Is the California condor becoming the Obama administration’s albatross?
The Fish and Wildlife Service has given approval for a proposed wind farm in Kern County, Calif., to “take” – that is, injure or kill – one condor over the project’s 30-year lifetime.
That move, the first take the federal government has allowed for the endangered condor, has made odd bedfellows out of wildlife advocates, who say one dead condor is too many, and critics of the administration, who say it shows a bias for renewable energy and against fossil fuels.
The proposal in question – Terra-Gen Power’s 318-megawatt Alta East wind farm – has made some concessions to condor safety that pleased wildlife advocates, including relocating some wind turbines and installing a system that would shut down turbines when radio tagged-condors approach.
But allowing even one condor death is the start of a slippery slope, says Lisa Belenky, a senior attorney with the Center for Biological Diversity, a group that frequently sues the government over wildlife issues.
“I do think one is significant with the very small number of condor, and then it’s a precedent – there could be two; there could be five. I mean, where is the number that would be too many?” she said. “We get into a very complicated numbers game. The condor has such a narrow hold right now, and it really has started to come back, but we don’t want the first thing that happens [to be] they get killed by a windmill.”

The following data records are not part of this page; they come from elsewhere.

(** [fuel] is more than the number of entries. *)
Definition command_ls (fuel : nat) (info : FileInfo) arguments sh : exec (Shell K) :=
  '(fd, p) ← (if ArgumentParser_count arguments >? 1 then
                v ← ArgumentParser_at false arguments 1;
                Sys_OpenFile (sv_data v) (sv_off v) OM_READ OF_OPEN_EXISTING (sh_program sh)
              else Sys_OpenFile (s_bytes (working_directory sh)) 0 OM_READ OF_OPEN_EXISTING (sh_program sh));
  p ← (if truthy (GetLastError p) then printf (literal_line "Cannot open the directory.") p else Done p);
  '(info, p) ← Sys_QueryDirectory fd info p;
  p ← while fuel
    (fun '(info, p) =>
       if negb (truthy (GetLastError p)) then
         p ← printf (fi_name info) p;
         p ← printf (c_str [10]) p;
         '(info, p) ← Sys_QueryDirectory fd info p;
         Done (inl (info, p))
       else Done (inr p))
    (info, p);
  p ← Sys_CloseHandle fd p;
  Done (mkShell p (working_directory sh)).

Definition execute_internal_command (fuel : nat) (info : FileInfo) (type : InternalCommands) arguments sh : exec (Shell K) :=
  match type with
  | IC_cd => command_cd info arguments sh
  | IC_cwd => command_cwd sh
  | IC_ls => command_ls fuel info arguments sh
  | IC_Invalid => Done sh
  end.

Definition execute_command (fuel : nat) (info : FileInfo) (command : list Z) sh : exec (Shell K) :=
  v ← StringView_of_cstr command 0;
  arguments ← ArgumentParser_new v;
  if ArgumentParser_count arguments =? 0 then Done sh
  else
    com ← parse_internal_command arguments;
    match com with
    | IC_Invalid => execute_external_command arguments sh
    | _ => execute_internal_command fuel info com arguments sh
    end.

(** *** The main loop *)

Definition COMMAND_MAX : Z := 1000.

Definition prompt sh : exec (Shell K) :=
  sh ← within (printf (s_bytes (working_directory sh))) sh;
  within (printf (literal " $> ")) sh.

(** What a character does to the line in [buff] and its end [index]. *)
Definition handle_character (execute : list Z -> Shell K -> exec (Shell K)) (c : Z) (buff : list Z) (index : Z) sh
    : exec (list Z * Z * Shell K) :=
  if index <? COMMAND_MAX then
    if c =? 10 then
      buff ← aset buff index 0;
      sh ← within (printf (c_str [10])) sh;
      sh ← execute buff sh;
      sh ← prompt sh;
      Done (buff, 0, sh)
    else if c =? 8 then
      if index >? 0 then sh ← within (printf (c_str [8])) sh; Done (buff, index - 1, sh)
      else Done (buff, index, sh)
    else
      buff ← aset buff index c;
      sh ← within (putchar c) sh;
      Done (buff, index + 1, sh)
  else
    sh ← within (printf (c_str (10 :: removelast (literal "command is too long!")))) sh;
    Done (buff, 0, sh).

(** A turn for every character; the loop ends at a zero. *)
Definition shell_loop (execute : list Z -> Shell K -> exec (Shell K)) (fuel : nat) (buff : list Z) sh : exec (Shell K) :=
  while fuel
    (fun '(buff, index, sh) =>
       '(c, p) ← get_char (sh_program sh);
       let sh := mkShell p (working_directory sh) in
       if truthy c then w ← handle_character execute c buff index sh; Done (inl w) else Done (inr sh))
    (buff, 0, sh).

(** [main], up to its endless loop. [buff] has [COMMAND_MAX] characters. *)
Definition shell_main (fuel entries : nat) (info : FileInfo) (buff : list Z) sh : exec (Shell K) :=
  working_directory ← String_assign_cstr (literal "/tar/bin") 0;
  let sh := mkShell (sh_program sh) working_directory in
  sh ← within (printf (literal_line "Welcome To CyanOS")) sh;
  sh ← within (printf (literal_line "Version 0.1 Alpha")) sh;
  sh ← prompt sh;
  shell_loop (execute_command entries info) fuel buff sh.

(** ** cat and the test program *)

(** [argv] are the strings of the arguments, [junk] what new memory holds. *)
Definition cat_main (info : FileInfo) (junk : Z -> Z) (argc : Z) (argv : list (list Z)) (p : Program K) : exec (Z * Program K) :=
  if argc <=? 1 then Done (1, p)
  else
    path ← aget argv 1;
    '(fd, p) ← Sys_OpenFile path 0 (Z.lor OM_WRITE OM_READ) OF_OPEN_EXISTING p;
    let result := GetLastError p in
    if truthy result then p ← printf (literal_line "Cannot open the file.") p; Done (result, p)
    else
      '(info, p) ← Sys_QueryFileInformation fd info p;
      let result := GetLastError p in
      if truthy result then
        p ← printf (literal_line "Cannot read the file.") p; p ← Sys_CloseHandle fd p; Done (result, p)
      else
        let size := u32 (fi_size info + 1) in
        buff ← memset (junk <$> seqZ 0 size) 0 0 size;
        '(_, buff, p) ← Sys_ReadFile fd buff (fi_size info) p;
        let result := GetLastError p in
        if truthy result then
          p ← printf (literal_line "Cannot read the file.") p; p ← Sys_CloseHandle fd p; Done (result, p)
        else
          p ← printf buff p;
          p ← printf (c_str [10]) p;
          p ← Sys_CloseHandle fd p;
          Done (0, p).

(** Up to the call that ends the process. *)
Definition test_app_main (argv : list (list Z)) (p : Program K) : exec (Program K) :=
  p ← printf (literal_line "Hello I'm cute child") p;
  p ← printf (literal "My path is: ") p;
  path ← aget argv 0; p ← printf path p;
  p ← printf (c_str (10 :: removelast (literal "My argument is: "))) p;
  argument ← aget argv 1; p ← printf argument p;
  p ← printf (c_str (10 :: removelast (literal_line "I'm going to die now :("))) p;
  p ← printf (literal_line "Bye...") p;
  Sys_TerminateProcess (u32 (-1)) 0 p.

End shell.

(** ** What is typed is executed *)

(** The lines that a sequence of characters makes: a line feed ends a line, a backspace takes
    the last character back, and a character behind a full line drops the line. *)
Fixpoint typed_lines (line cs : list Z) : list (list Z) :=
  match cs with
  | [] => []
  | c :: cs =>
      if alen line <? COMMAND_MAX then
        if c =? 10 then line :: typed_lines [] cs
        else if c =? 8 then typed_lines (removelast line) cs
        else typed_lines (line ++ [c]) cs
      else typed_lines [] cs
  end.

(** A world around the loop: [T done input sh] when the lines [done] have been executed and
    [input] is still to be typed. Characters are read in their order, printing a string and
    executing a line of the kind [ok] returns. *)
Record shell_world {K} `{KernelRoutines K} (T : list (list Z) -> list Z -> Shell K -> Prop)
    (ok : list Z -> Prop) (execute : list Z -> Shell K -> exec (Shell K)) : Prop := {
  sw_read done c input sh : T done (c :: input) sh ->
    exists p, get_char (sh_program sh) = Done (c, p) /\ T done input (mkShell p (working_directory sh));
  sw_print done input sh cs r : Forall (fun c => c <> 0) cs -> alen cs < 2 ^ 32 -> T done input sh ->
    exists p, printf (cs ++ 0 :: r) (sh_program sh) = Done p /\ T done input (mkShell p (working_directory sh));
  sw_put done input sh c : T done input sh ->
    exists p, putchar c (sh_program sh) = Done p /\ T done input (mkShell p (working_directory sh));
  sw_execute done input sh line r : Forall (fun c => c <> 0) line -> alen line < COMMAND_MAX -> ok line -> T done input sh ->
    exists sh', execute (line ++ 0 :: r) sh = Done sh' /\ T (done ++ [line]) input sh';
  sw_directory done input sh : T done input sh ->
    exists cs, str_rep (working_directory sh) cs /\ Forall (fun c => c <> 0) cs;
}.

Belenky said the center wants to review the FWS’s biological opinion on the project before deciding on next steps. The service prepared the opinion, which contains the condor take, for the Bureau of Land Management. An FWS spokeswoman said the opinion technically anticipates, but does not authorize, a condor take and that the opinion will be released in about two weeks, once BLM signs a record of decision.
The administration’s acknowledgement for the first time that a wind project can take one condor represents a conflict that has been a long time coming: Wind farms are growing, and condor habitats are expanding.
The wind industry has seen this coming for some time, John Anderson, the American Wind Energy Association’s director of siting policy, said, and “we are in a much better place than most would be, because we have considered this as a potential growing conflict, and as a result, have come up with cutting-edge technology,” such as the radio tag system to shut down turbines.
There are currently 404 living condors, 234 of which are living in the wild, according to a FWS report issued in March.
FWS Director Dan Ashe disclosed his agency’s decision at a Friday press conference in California on a separate condor habitat conservation agreement.
“This is the first time we’ve authorized incidental takes of California condors – and we’re approaching them very cautiously,” Ashe told the Los Angeles Times.
The American Energy Alliance, the political arm of the energy industry-funded Institute for Energy Research, has used the new plan to criticize the Interior Department as hypocritical.
On Monday, AEA posted an image on its Facebook page juxtaposing photos of a condor and ground meat. AEA says it is also running the image as a Facebook ad.
And that’s likely to be just the first salvo if any of the condors are ever killed by a wind turbine, since the recovery in the number of the birds is widely seen by the public as an endangered species success story.
That’s a PR issue the wind industry is hoping to avoid by not killing any condors at all, Anderson says.
“We would hope that the developers would work proactively with the stakeholders, including the Fish and Wildlife Service, to have messaging and be able to demonstrate that they have done all that they possibly can to avoid, minimize and mitigate that loss,” he said.
Wind turbines have yet to kill a condor, AWEA says, but reports of turbines killing other birds – in particular, eagles – have made the renewable power source an increasingly popular target for critics of the Obama administration who see a double standard that penalizes the oil and gas industry for bird deaths.
Sen. David Vitter, the top Republican on the Environment and Public Works Committee, slammed the news of the condor permit.
“The administration is clearly hand-picking which migratory bird mortality cases to pursue with an obvious preference to go after oil and gas producers,” the Louisiana Republican said in a statement to POLITICO.
Besides the condor take permit, Vitter pointed to a Minnesota wind farm that is seeking a permit for takes of bald eagles.
The AP on Tuesday reported that FWS is investigating 18 bird death cases from wind projects and has referred seven to the Justice Department.
That news comes after Vitter and Sen. Lamar Alexander in January complained to DOJ about the lack of prosecutions over bird deaths from wind turbines. The subject of penalizing oil and gas companies for bird deaths was even brought up by Mitt Romney last year during a presidential debate.
“Basically, the federal government has issued a condor hunting permit to big wind companies. Federal law designed to protect a species from extinction doesn’t distinguish between oil and gas companies and wind farms,” Alexander said in a statement on Tuesday.
While compiling data on the number of bird deaths is largely guesswork, the wind industry says more birds are killed each year by cars, cats or flying into buildings than from wind turbines.
As for the slippery slope, the FWS says it is accepting condor take applications one at a time.
The agency announced on Friday a conservation plan to protect condor habitat while allowing some development to move forward on Tejon Ranch Co.’s land in California’s Tehachapi Mountains. That agreement prohibits any killing of condors but does allow for occasional “harassment” in case condors enter construction areas.